那彈琴的人從林中走了出來,也到了淩雲跟前,一手抱琴,另一手仍自緩緩撥弄琴弦,聲音似流水潺潺而過。

淩雲陰了臉色,沉聲道:“宮商!”

他一早得了消息,七弦宮宮主正值閉關,怎料得他會出現在此處。

商溫笑道:“我苦思這神兵玄妙之處,近日終能參悟一絲玄機,不巧就趕上了一試的機會。”

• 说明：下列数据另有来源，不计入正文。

(** * Plant diagnosis pipeline: a shallow embedding and its properties

  The development follows the two source files of the repository:

  - [plant_diagnosis.py]: class [PlantDiagnosisSystem] (image fetcher,
    diagnosis requester, persistence updater, batch loop, [run_once]);
  - [api/index.py]: the HTTP surface ([handle_diagnosis_request],
    [Handler.do_POST], the WSGI [app]).

  Python code is embedded as state-passing functions in a small
  state-and-exception monad.  The services the program talks to (object
  storage, HTTP, the inference service, the clock, the transport of the
  database) are oracles over an abstract world, and so are the library
  codecs ([json.loads], [json.dumps], [bytes.decode], [Image.open]); the
  [images] table itself is a concrete list of rows, so that what the program
  writes can be observed.  Statements hold for every such environment; a
  reference environment with implemented codecs exercises them.

  Not embedded: [run_continuous_monitoring] (the endless polling loop around
  [process_new_images]), [main] (argument and configuration handling) and
  the serverless [handler], a third copy of the dispatch of [app]. *)

From Stdlib Require Import ZArith NArith List String Ascii Lia DecimalString.
From stdpp Require Import base option list gmap.

Local Open Scope string_scope.
Local Open Scope list_scope.
Local Open Scope N_scope.

(** ** Python strings and scalar values *)

Module Py.

(** A Python [str] is a sequence of Unicode code points. *)
Abbreviation pystr := (list N).

(** A Python [bytes] object. *)
Abbreviation bytes := (list Byte.byte).

Definition py (s : string) : pystr :=
  map N_of_ascii (list_ascii_of_string s).

(** [str.isspace] on one code point: the table of
    [_PyUnicode_IsWhitespace]. *)
Definition isspace (c : N) : bool :=
  ((9 <=? c) && (c <=? 13)) || ((28 <=? c) && (c <=? 32))
  || (c =? 133) || (c =? 160) || (c =? 5760)
  || ((8192 <=? c) && (c <=? 8202))
  || (c =? 8232) || (c =? 8233) || (c =? 8239) || (c =? 8287)
  || (c =? 12288).

Fixpoint lstrip (s : pystr) : pystr :=
  match s with
  | c :: s' => if isspace c then lstrip s' else s
  | [] => []
  end.

Definition rstrip (s : pystr) : pystr := rev (lstrip (rev s)).

(** [s.strip()] *)
Definition strip (s : pystr) : pystr := rstrip (lstrip s).

(** [s.startswith(p)] *)
Fixpoint startswith (s p : pystr) {struct p} : bool :=
  match p, s with
  | [], _ => true
  | a :: p', b :: s' => (a =? b) && startswith s' p'
  | _ :: _, [] => false
  end.

(** [s.endswith(p)] *)
Definition endswith (s p : pystr) : bool := startswith (rev s) (rev p).
(** The [if]/[elif]/[else] of lines 181-282.  [l] holds the local
    variables [policy_loss], [value_loss], [entropy_loss] and [loss] of
    the first pass; the result holds them as the branch leaves them. *)
Definition optimize (self : A2C) (rollout_data : RolloutBuffer)
  (th0 : list Tensor.t) (l : Losses) : Py.M Store Losses :=
  (if String.eqb (optimize_choice self) "HERO" then
     old_p <- hero_gradients self rollout_data th0 ;;
     SAM.second_step (lr_schedule self 1) old_p ;;;
     Py.ret l
   else if String.eqb (optimize_choice self) "SAM" then
     r <- sam_gradients self rollout_data th0 l ;;
     SAM.second_step (lr_schedule self 1) (fst r) ;;;
     Py.ret (snd r)
   else
     base_gradients self th0 ;;;
     Py.modify (optimizer_step (policy self)) ;;;
     Py.ret l)%py.

(** [hasattr(self.policy, "log_std")] and its value. *)
Definition log_std (s : Store) : option Tensor.t :=
  option_map data (find (fun p => String.eqb (name p) "log_std") s).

不知是不是這琴聲之故,淩雲心中生了懼意,細聽之下,其實還有笛蕭之聲,想必是七弦宮其他弟子。

他猛然發覺,宮商是誰請來的。

他派人出去抓藺子歸,直到現在也沒有音訊,此刻宮商來了,她也一定來了!

莫問冷聲問道:“淩雲,巫常在哪裏!”

淩雲餘下的人手阻攔衆人,行屍行動雖緩,依舊能戰,将衆人團團攔住,不讓他們近淩雲的身。

淩雲心思不在這行人上邊,他回過頭,越過無垠的花田,望向另一邊,那一頭大火在燃燒,天空都是紫紅的。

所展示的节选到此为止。